東京・東村山市の国立ハンセン病資料館で「絵ごころでつながる-多磨全生園絵画の100年」が開催される。会期は3月2日〜9月1日。
およそ100年前となる1923年10月31日、ハンセン病患者の療養施設、第一区府県立全生病院(現・多磨全生園)の礼拝堂で、入所者が描いた絵画を初めて展示した「第壱回絵画会」が開幕した。本展は、この絵画会を起点とする多磨全生園の絵画活動100年の歩みを一望し、初公開のものを含む多くの絵画作品を関連資料とともに紹介するものだ。

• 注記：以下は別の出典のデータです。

(* ===== verification/Codec.v ===== *)
(** * The canonical binary codec ([crates/meshmine-codec/src/lib.rs])

    The append-only [Encoder], the bounded [Decoder] with its offset and
    limits, and the two traits [CanonicalEncode] / [CanonicalDecode] as one
    class with the laws every MeshMine object is shown to satisfy: decoding
    inverts encoding, and a successful decode consumed exactly the canonical
    bytes of the value it returns. *)

From S2P Require Import Prelude.

(** ** Limits and errors *)

Definition DEFAULT_MAX_BYTES : Z := 4 * 1024 * 1024.
Definition DEFAULT_MAX_ITEMS : Z := 100000.

Record DecodeLimits := mkDecodeLimits {
  max_object_bytes : Z;
  max_vector_items : Z;
}.

Definition DecodeLimits_default : DecodeLimits := {|
  max_object_bytes := DEFAULT_MAX_BYTES;
  max_vector_items := DEFAULT_MAX_ITEMS;
|}.

Inductive CodecError :=
| ObjectTooLarge (actual maximum : Z)
| UnexpectedEof (offset needed : Z)
| NonCanonicalVarint
| VarintOverflow
| LengthLimit (actual maximum : Z)
| InvalidOption (tag : Z)
| TrailingBytes (remaining : Z)
| InvalidField (why : string).

#[export] Instance CodecError_eq_dec : EqDecision CodecError.
Proof. solve_decision. Defined.

(** ** The encoder

    The encoder's state is the buffer; a method maps the buffer to the new
    buffer, and [>>>] runs two methods one after the other. *)

Abbreviation Encoder := bytes.
Definition Writer : Type := Encoder → Encoder.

本展では全国の療養所のなかで、もっとも早い戦時中の結成となった絵画サークル「絵の会」を紹介。さらに戦後に東京都美術館で開催された美術団体展に入選した描き手の作品を当館として初公開する
さらに、多磨全生園内に設置されたおもに児童のための全生学園・全生分教室で美術(図画)教師を担った描き手たちの活動を紹介。さらに1960年に園内の礼拝堂で開催された「国立近代美術館所蔵の名作絵画展」や、また、主に1970年代に全国のデパートなどで開催された「貞明皇后のお徳をしのぶ療養作品展示会」など、これまで言及されてこなかった催しをも紹介される。
加えて、多磨全生園ではほぼ唯一の女性の描き手である鈴村洋子の作品を一同に集め、その全貌に迫る。
なお、会期中の5月5日には、アーティスト・青柳菜摘による朗読会が開催。また、6月1日には静岡県立美術館館長の木下直之を、7月13日にはカンザス大学美術史学部准教授の金子牧を招いた講演会を開催する。